Financial Strategies and Practices of Start-Up Companies at Different Stages of Development
DOI:
https://doi.org/10.54097/pk13jt75Keywords:
Financing constraints, Enterprise lifecycle, Investment decision-making, Negative information impact, GEM (Growth Enterprise Market)Abstract
This article studies the impact of financing constraints on investment and expenditure of enterprises in different life cycles that are negatively impacted. Previous studies have mostly focused on static analysis of corporate financing, while this article focuses on the dynamic financial performance differences between start-up and growing enterprises in different life cycles.
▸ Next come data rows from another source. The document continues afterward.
(** * notmuch.c: command dispatch and compatibility gates

    A shallow embedding of [notmuch.c], the entry point of the notmuch
    command-line client: the command table and [find_command], the
    shared options and [notmuch_process_shared_options], the two gates
    [notmuch_exit_if_unsupported_format] and
    [notmuch_exit_if_unmatched_db_uuid], the help resolver [_help_for]
    and [main].

    C [int]s are [Z]; [const char *] is [option string] ([None] is the
    NULL pointer) and a string holds the bytes before the terminating NUL;
    [exit], [execlp] and undefined behaviour end a computation early. *)

From Stdlib Require Import ZArith List String Ascii Bool Lia.
From Stdlib Require Import DecimalString DecimalPos DecimalZ.
Import ListNotations.
Open Scope string_scope.
Open Scope Z_scope.

(** ** C strings *)

Module CStr.

Definition byte (c : ascii) : Z := Z.of_N (N_of_ascii c).

(** A Rocq string stands for a C string when no character is NUL. *)
Fixpoint cstring (s : string) : bool :=
  match s with
  | EmptyString => true
  | String c r => negb (byte c =? 0) && cstring r
  end.

(** [strcmp] of the C library on the bytes of both strings, the end of
    a string read as the terminating NUL: the difference of the first
    pair of bytes that differ, 0 when a NUL is reached on both sides. *)
Fixpoint strcmp (s1 s2 : string) : Z :=
  match s1, s2 with
  | EmptyString, EmptyString => 0
  | EmptyString, String c2 _ => 0 - byte c2
  | String c1 _, EmptyString => byte c1
  | String c1 r1, String c2 r2 =>
      if byte c1 =? byte c2
      then (if byte c1 =? 0 then 0 else strcmp r1 r2)
      else byte c1 - byte c2
  end.

Definition nl : string := String (ascii_of_nat 10) EmptyString.
Definition tab : string := String (ascii_of_nat 9) EmptyString.
Definition dq : string := String (ascii_of_nat 34) EmptyString.

(** [%d] of printf. *)
Definition fmt_d (n : Z) : string := NilZero.string_of_int (Z.to_int n).

Fixpoint spaces (n : nat) : string :=
  match n with
  | O => EmptyString
  | S k => String " " (spaces k)
  end.

(** [%-12s] of printf: left-justified, padded with blanks to 12 columns. *)
Definition fmt_pad12 (s : string) : string :=
  s ++ spaces (12 - String.length s).

(** [t] occurs inside [s]. *)
Definition contains (s t : string) : Prop :=
  exists pre post, s = pre ++ t ++ post.

End CStr.
Import CStr.

(** ** Data model *)

(** The functions a [command_function_t] pointer of the table can hold.
    [notmuch_command] and [notmuch_help_command] are defined in this
    file, the other ones by the sub-commands. *)
Module Fn.
Inductive t : Set :=
| notmuch_command | notmuch_setup_command | notmuch_new_command
| notmuch_insert_command | notmuch_search_command
| notmuch_address_command | notmuch_show_command
| notmuch_count_command | notmuch_reply_command | notmuch_tag_command
| notmuch_dump_command | notmuch_restore_command
| notmuch_compact_command | notmuch_config_command
| notmuch_help_command.
End Fn.

Record command_t : Set := mk_command {
  name : option string;
  function : Fn.t;
  create_config : bool;
  summary : string
}.

Record help_topic_t : Set := mk_help_topic {
  topic_name : string;
  topic_summary : string
}.

Definition commands : list command_t := [
  mk_command None Fn.notmuch_command true
    "Notmuch main command.";
  mk_command (Some "setup") Fn.notmuch_setup_command true
    "Interactively set up notmuch for first use.";
  mk_command (Some "new") Fn.notmuch_new_command false
    "Find and import new messages to the notmuch database.";
  mk_command (Some "insert") Fn.notmuch_insert_command false
    "Add a new message into the maildir and notmuch database.";
  mk_command (Some "search") Fn.notmuch_search_command false
    "Search for messages matching the given search terms.";
  mk_command (Some "address") Fn.notmuch_address_command false
    "Get addresses from messages matching the given search terms.";
  mk_command (Some "show") Fn.notmuch_show_command false
    "Show all messages matching the search terms.";
  mk_command (Some "count") Fn.notmuch_count_command false
    "Count messages matching the search terms.";
  mk_command (Some "reply") Fn.notmuch_reply_command false
    "Construct a reply template for a set of messages.";
  mk_command (Some "tag") Fn.notmuch_tag_command false
    "Add/remove tags for all messages matching the search terms.";
  mk_command (Some "dump") Fn.notmuch_dump_command false
    "Create a plain-text dump of the tags for each message.";
  mk_command (Some "restore") Fn.notmuch_restore_command false
    "Restore the tags from the given dump file (see 'dump').";
  mk_command (Some "compact") Fn.notmuch_compact_command false
    "Compact the notmuch database.";
  mk_command (Some "config") Fn.notmuch_config_command false
    "Get or set settings in the notmuch configuration file.";
  mk_command (Some "help") Fn.notmuch_help_command true
    "This message, or more detailed help for the named command."
].

Definition help_topics : list help_topic_t := [
  mk_help_topic "search-terms"
    "Common search term syntax.";
  mk_help_topic "hooks"
    "Hooks that will be run before or after certain commands."
].

(** The test of the loop of [find_command] on one entry. *)
Definition command_matches (name0 : option string) (c : command_t) : bool :=
  match name0, name c with
  | None, None => true
  | Some n, Some cn => strcmp n cn =? 0
  | _, _ => false
  end.

(** The loop of [find_command] from some index on: the first entry that
    passes the test, NULL when the table is exhausted. *)
Fixpoint find_command_in (table : list command_t) (name0 : option string)
  : option command_t :=
  match table with
  | [] => None
  | c :: rest =>
      if command_matches name0 c then Some c else find_command_in rest name0
  end.

Definition find_command (name0 : option string) : option command_t :=
  find_command_in commands name0.

(** Opaque handles of the library. *)
Record notmuch_config_t : Set := Config { config_id : nat }.
Record notmuch_database_t : Set := Database { database_id : nat }.

(** The two statuses of <stdlib.h>, with their values on the systems
    notmuch is built for. *)
Definition EXIT_SUCCESS : Z := 0.
Definition EXIT_FAILURE : Z := 1.

(** The variables of the file shared by all its functions. *)
Record globals : Set := mk_globals {
  print_version : bool;
  print_help : bool;
  notmuch_requested_db_uuid : option string;
  notmuch_format_version : Z
}.

(** At program start: [FALSE], [FALSE], [NULL] and a zeroed [int]. *)
Definition globals_init : globals := mk_globals false false None 0.

Inductive stream : Set := stdout | stderr.

(** What the code of this file does to the outside, in program order:
    its own output and its calls of collaborators (a call stands for all
    the callee does). *)
Inductive event : Set :=
| Out (f : stream) (text : string)
| Perror (s : string)
| Lib (callee : string)
| ParseArguments (argv : list string)
| Execlp (file : string) (args : list string)
| GetRevision (db : notmuch_database_t)
| ConfigOpen (file : option string) (create : bool) (r : option notmuch_config_t)
| ConfigClose (c : notmuch_config_t)
| Run (f : Fn.t) (c : notmuch_config_t) (argc : Z) (argv : list string)
| Getenv (var : string)
| Fopen (path : string) (mode : string) (ok : bool)
| TallocReportFull.

(** How a computation ends before its last statement: [exit], a
    successful [execlp], or undefined behaviour of C. *)
Inductive stop : Set :=
| Exited (status : Z)
| Replaced (file : string) (args : list string)
| Undefined.

Inductive res (A : Type) : Type :=
| Done (a : A)
| Stop (s : stop).
Arguments Done {A} a.
Arguments Stop {A} s.

(** The option table given to [parse_arguments]. *)
Inductive opt_table : Set :=
| main_options      (* config, then the shared options *)
| shared_only.      (* the table of notmuch_minimal_options *)

(** The values [parse_arguments] leaves in the variables the option
    descriptors point to, and its return value. *)
Record parsed : Set := mk_parsed {
  opt_index : Z;
  parsed_version : bool;
  parsed_help : bool;
  parsed_uuid : option string;
  parsed_config : option string
}.

(** What the file takes from elsewhere: the macros of notmuch-client.h,
    the argument parser, the library, the sub-commands and the C
    library. *)
Record world : Type := mk_world {
  NOTMUCH_VERSION : string;
  NOTMUCH_FORMAT_CUR : Z;
  NOTMUCH_FORMAT_MIN : Z;
  NOTMUCH_FORMAT_MIN_ACTIVE : Z;
  NOTMUCH_EXIT_FORMAT_TOO_NEW : Z;
  NOTMUCH_EXIT_FORMAT_TOO_OLD : Z;
  glib_before_2_35_1 : bool;
  parse_arguments :
    list string -> opt_table -> globals -> option string -> parsed;
  (** the value found in [*uuid] after the call *)
  notmuch_database_get_revision : notmuch_database_t -> option string;
  (** [true] when the process image was replaced *)
  execlp : string -> list string -> bool;
  notmuch_config_open : option string -> bool -> option notmuch_config_t;
  notmuch_config_is_new : notmuch_config_t -> bool;
  notmuch_config_get_database_path : notmuch_config_t -> option string;
  notmuch_config_get_user_name : notmuch_config_t -> option string;
  notmuch_config_get_user_primary_email : notmuch_config_t -> option string;
  (** a sub-command: the globals it leaves and its status, or how it
      ended the process *)
  subcommand :
    Fn.t -> notmuch_config_t -> Z -> list string -> globals -> globals * res Z;
  (** [None] on success, the errno otherwise *)
  stat : string -> option Z;
  ENOENT : Z;
  strerror : Z -> string;
  getenv : string -> option string;
  fopen : string -> string -> bool
}.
Using panel data from Chinese ChiNext listed companies to measure financing constraints, the stage of the company's lifecycle, and negative impacts. The empirical results also confirm this conclusion, that is, higher information asymmetry and higher financing constraints lead to earlier companies being more sensitive to negative shocks and experiencing greater investment contraction effects. This article intends to use the double difference method to identify causality using exogenous negative shocks at the macro or industry level, examine the heterogeneity of the response of enterprise investment (such as capital expenditure) and operating expenditure (such as research and development investment) to such shocks at different stages among enterprises, and explore the moderating effect of external financing availability. The research found that it is expected to deepen the understanding of the interaction mechanism between the lifecycle of enterprises and financing constraints, and make theoretical contributions to understanding the financial behavior of innovative enterprises in emerging markets.